* TASK DIRECTIONS: Go through the listing below and reproduce it word for word.

* INPUT MATERIAL:
Lemma story_starts_with_title_witness :
  exists bs,
    buildBlocks (py "   ") = Some bs /\
    write_pdf (direct_build 1000) ex_accepts sample_styles ex_now (py "   ")
      "travel_plan.pdf" ∅ =
    match first_rejected ex_accepts (texts bs) with
    | Some t => (Raise (ValueError t), ∅)
    | None =>
        match
          direct_build 1000 (doc_for "travel_plan.pdf")
            (Paragraph (py "Travel Plan")
               (derive "Header" (mkStyle "Title" (Some "Normal") 18 0 6)
                  (Some 18%Z) None (Some 12%Z))
             :: Paragraph (py "Generated: " ++ ex_now)
                  (mkStyle "Normal" None 10 0 0)
             :: Spacer 1 10
             :: map (flowable_of
                       (mkStyle "BodyText" (Some "Normal") 10 6 0)
                       (derive "H2"
                          (mkStyle "Heading2" (Some "Normal") 14 12 6)
                          None (Some 12%Z) (Some 6%Z))
                       (derive "H3"
                          (mkStyle "Heading3" (Some "Normal") 12 12 6)
                          None (Some 8%Z) (Some 4%Z))) bs) ∅
        with
        | (None, fs') => (Return "travel_plan.pdf", fs')
        | (Some e, fs') => (Raise e, fs')
        end
    end /\
    (py "   " = [] -> bs = []) /\
    (forallb is_blank_line (splitlines (py "   ")) = true ->
     bs = map (fun _ => Blank 6) (splitlines (py "   ")) /\
     first_rejected ex_accepts (texts bs) = None).
Proof.
  apply (story_starts_with_title (direct_build 1000) ex_accepts sample_styles
           ex_now (py "   ") "travel_plan.pdf" ∅);
    vm_compute; reflexivity.
Defined.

* EXERCISE RESULT:
Lemma story_starts_with_title_witness :
  exists bs,
    buildBlocks (py "   ") = Some bs /\
    write_pdf (direct_build 1000) ex_accepts sample_styles ex_now (py "   ")
      "travel_plan.pdf" ∅ =
    match first_rejected ex_accepts (texts bs) with
    | Some t => (Raise (ValueError t), ∅)
    | None =>
        match
          direct_build 1000 (doc_for "travel_plan.pdf")
            (Paragraph (py "Travel Plan")
               (derive "Header" (mkStyle "Title" (Some "Normal") 18 0 6)
                  (Some 18%Z) None (Some 12%Z))
             :: Paragraph (py "Generated: " ++ ex_now)
                  (mkStyle "Normal" None 10 0 0)
             :: Spacer 1 10
             :: map (flowable_of
                       (mkStyle "BodyText" (Some "Normal") 10 6 0)
                       (derive "H2"
                          (mkStyle "Heading2" (Some "Normal") 14 12 6)
                          None (Some 12%Z) (Some 6%Z))
                       (derive "H3"
                          (mkStyle "Heading3" (Some "Normal") 12 12 6)
                          None (Some 8%Z) (Some 4%Z))) bs) ∅
        with
        | (None, fs') => (Return "travel_plan.pdf", fs')
        | (Some e, fs') => (Raise e, fs')
        end
    end /\
    (py "   " = [] -> bs = []) /\
    (forallb is_blank_line (splitlines (py "   ")) = true ->
     bs = map (fun _ => Blank 6) (splitlines (py "   ")) /\
     first_rejected ex_accepts (texts bs) = None).
Proof.
  apply (story_starts_with_title (direct_build 1000) ex_accepts sample_styles
           ex_now (py "   ") "travel_plan.pdf" ∅);
    vm_compute; reflexivity.
Defined.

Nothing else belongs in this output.